Her work is, on a practical level, about recidivism rates. It’s also about convincing people, her clients and the rest of society alike, of one message: “There is room for all of us in this world.”

“I am not a judge, I’m not a jury. They’ve paid their debt,” she said. “My job is to help them successfully re-enter society and to help them to thrive. My job is to get them to understand that they are deserving of a second chance.”

She paused as she thought about what it means to try to restart life after prison with a conviction as profound and destructive as first-degree murder next to your name.

“Not being a convicted murderer myself, I don’t know that I can truly answer that,” she said. “I think that for each individual it would be different. The most obvious thing that I’ve noticed is remorse.”

“You can never bring a person back, so you can’t fix it. But how do I atone for that? How do I honor someone’s memory? How do I try and make amends for the things I’ve done?”

Harrell sees her clients grappling with those questions.

“It’s not that they get out of prison and they’re just like, ‘Oh, okay, you know, I did my time and that was then and this is now’,” she said. “It’s never like that.”

“From what I can see, it never leaves them.”

In July 2022, Sperberg hit two years on parole, making him eligible to apply for absolute discharge.

His second chance was going well.

Then came the diagnosis.

'No words for it'

It was peaceful outside Sperberg’s apartment, on the second-floor corner of a squat complex painted entirely in shades of mint green. In the center of the units, a small pool was surrounded by cactuses and gravel.

Residents came and went, some of them checking in on Sperberg as he sat by the second-floor railing.

“Hanging in there?” called up a woman, one of his downstairs neighbors.

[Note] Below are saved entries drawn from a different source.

(** X4. Runs compose: a run of [T1] periods, followed by a run of [T2]
    periods that starts from its last entries, is the run of
    [T1 + T2 - 1] periods; the second run's first entries are the first
    run's last ones and appear once. *)
Theorem capital_restart s_K s_H n delta alpha phi (k0 h0 a b : F) T1 T2 g
    k1 h1 k2 h2 :
  capital s_K s_H n delta alpha phi k0 h0 T1 g = Ok (k1, h1) →
  last k1 = Some a → last h1 = Some b →
  capital s_K s_H n delta alpha phi a b T2 g = Ok (k2, h2) →
  capital (E:=E) s_K s_H n delta alpha phi k0 h0 (T1 + T2 - 1) g
    = Ok (k1 ++ drop 1 k2, h1 ++ drop 1 h2).
Proof.
  intros Hc1 Hla Hlb Hc2.
  apply capital_Ok in Hc1 as (HT1 & Hlk1 & Hlh1 & Hk0 & Hh0 & Hrule1).
  apply capital_Ok in Hc2 as (HT2 & Hlk2 & Hlh2 & Ha & Hb & Hrule2).
  cbn [fst snd] in *.
  rewrite last_lookup in Hla, Hlb.
  rewrite Hlk1 in Hla. rewrite Hlh1 in Hlb.
  apply capital_complete; [lia|].
  split_and!; cbn [fst snd].
  - rewrite length_app, length_drop. lia.
  - rewrite length_app, length_drop. lia.
  - rewrite lookup_app_l by lia. done.
  - rewrite lookup_app_l by lia. done.
  - intros t Ht. destruct (decide (t ≤ T1 - 1)) as [Hin|Hout].
    + destruct (Hrule1 t) as (kp & hp & kt & ht & ? & ? & ? & ? & ? & ?);
        [lia|].
      exists kp, hp, kt, ht. rewrite !lookup_app_l by lia. done.
    + destruct (Hrule2 (t - T1 + 1))
        as (kp & hp & kt & ht & Hkp & Hhp & Hkt & Hht & Hx & Hy); [lia|].
      exists kp, hp, kt, ht.
      replace (Z.to_nat (t - T1 + 1 - 1)) with (Z.to_nat (t - T1)) in * by lia.
      assert ((k1 ++ drop 1 k2) !! Z.to_nat t = Some kt) as ->.
      { rewrite lookup_app_r by lia. rewrite lookup_drop, <- Hkt.
        f_equal. lia. }
      assert ((h1 ++ drop 1 h2) !! Z.to_nat t = Some ht) as ->.
      { rewrite lookup_app_r by lia. rewrite lookup_drop, <- Hht.
        f_equal. lia. }
      destruct (decide (t = T1)) as [->|Hne].
      * replace (Z.to_nat (T1 - T1)) with 0%nat in * by lia.
        rewrite !lookup_app_l by lia.
        replace (Z.to_nat (T1 - 1)) with (Nat.pred (Z.to_nat T1)) by lia.
        rewrite Hla, Hlb. split_and!; try done; congruence.
      * assert ((k1 ++ drop 1 k2) !! Z.to_nat (t - 1) = Some kp) as ->.
        { rewrite lookup_app_r by lia. rewrite lookup_drop, <- Hkp.
          f_equal. lia. }
        assert ((h1 ++ drop 1 h2) !! Z.to_nat (t - 1) = Some hp) as ->.
        { rewrite lookup_app_r by lia. rewrite lookup_drop, <- Hhp.
          f_equal. lia. }
        done.
Qed.
(** X18: [pairwise_balance_test] on a ready generator whose draws are
    in range divides by zero when asked for no sample.  Otherwise it
    returns exactly one entry for each of the ten pairs [a < b], under
    the key ["a-b"]: [a_over_b] is the number of sampled ballots that
    rank [a] above [b], [b_over_a] the number that rank [b] above [a],
    and [ratio_a] is [a_over_b / total_samples]; what the memory of
    [ranks] held before does not matter. *)
Theorem pairwise_balance_report {Rng float : Type}
    (integers : Rng → nat → nat → list nat * Rng) (truediv : Z → Z → float)
    (uninitialised : nat → nat → Z)
    (gen : PreferenceGenerator.t Rng) (total_samples : nat) :
  draws_in_range integers → generator_ready gen →
  ∃ rows gen',
    PreferenceGenerator.sample integers gen total_samples = Ok (rows, gen') ∧
    if decide (total_samples = 0%nat)
    then stats.RandomnessValidator.pairwise_balance_test integers truediv
           uninitialised gen total_samples =
           Ok (stats.Raised stats.ZeroDivisionError, gen')
    else
      ∃ balance,
        stats.RandomnessValidator.pairwise_balance_test integers truediv
          uninitialised gen total_samples = Ok (stats.Returned balance, gen') ∧
        (∀ a b, (a < b < 5)%nat →
           balance !! (pretty a +:+ "-" +:+ pretty b)%string =
             Some (stats.RandomnessValidator.mkBalance
                     (preferring rows a b) (preferring rows b a)
                     (truediv (preferring rows a b)
                              (Z.of_nat total_samples)))) ∧
        (∀ key, is_Some (balance !! key) →
           ∃ a b, (a < b < 5)%nat ∧
                  key = (pretty a +:+ "-" +:+ pretty b)%string).
Proof.
  intros Hdraws Hgen.
  destruct (sample_Ok integers gen total_samples Hdraws Hgen)
    as (rows & Hsample & Hlen & Hdom & _).
  eexists rows, _. split; [exact Hsample|].
  unfold stats.RandomnessValidator.pairwise_balance_test.
  rewrite Hsample. run.
  destruct (build_ranks_Ok uninitialised rows 0 Hdom) as (ranks & -> & Hranks).
  run. case_decide as Hzero.
  - rewrite Hzero. reflexivity.
  - rewrite (balance_loops truediv ranks total_samples Hzero).
    eexists. split; [reflexivity|]. split.
    + intros a b Hab. apply elem_of_list_to_map.
      * rewrite <- list_fmap_compose. by compute_done.
      * apply list_elem_of_fmap. exists (a, b). cbn [fst snd]. split.
        -- rewrite (count_less_preferring rows ranks a b Hranks) by lia.
           do 3 f_equal.
           pose proof (preferring_complement rows a b Hdom) as Hsum.
           rewrite Hlen in Hsum. specialize (Hsum ltac:(lia) ltac:(lia) ltac:(lia)).
           lia.
        -- apply elem_of_reverse. by apply pair_cases.
    + intros key [entry Hentry].
      apply elem_of_list_to_map_2 in Hentry.
      apply list_elem_of_fmap in Hentry as ([a b] & [= -> _] & Hin).
      apply elem_of_reverse in Hin. exists a, b. cbn [fst snd].
      split; [by apply pair_cases_inv|done].
Qed.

“Yes ma’am,” Sperberg replied.

“Need anything?”

“No, I’m good for right now.”

She promised to check in on him in a few days.

As the sun dipped under the horizon, the sky over the Rincons turned a faint pink.

“I like it out here,” Sperberg said, as he cast an eye over the evening glow. It was a good place, he added with a grin, to smoke joints with his neighbors.

“They just found out who I really am,” he said. “People don’t take enough time in this world to find out who somebody else is anymore.”

“You know, a lot of things get overlooked, because a lot of people just don’t want to look.”

He took a long drag from a cannabis oil vape, explaining that it helped with his pain. He could feel his body fading more with every day.

“There’s no real words for it,” he said. “It just hits you. You have stage four cancer. You have three or four months left to live. And that’s all you get.”

“I’m just gonna ride the train,” he said. “You know, forget it. Just ride the train.”

He wanted to talk about his childhood, how he felt failed by his parents and shaped by the abuse he had suffered.

He wanted to talk about Jamie Young, the man who shot Walter Weise, who is still in prison, and who Sperberg thinks deserves a second chance too.

He wanted to talk about getting his absolute discharge.

And then he was too tired to keep talking.

One last project

Sperberg died the following Monday. He thought he had a few months more, but his time was up.

He didn’t make it to his medical appointment, never found out if his plan to get the doctor talking directly with social security would work.

He was still on parole.

And there was one other project he wasn’t able to see through.

Harrell said Sperberg had promised to make her and Lindsay Herf, the executive director at the Arizona Justice Project, custom rocking chairs.

“He talked about that for a long time,” she told The Republic. “And he was just so sorry that he was not able to do that.”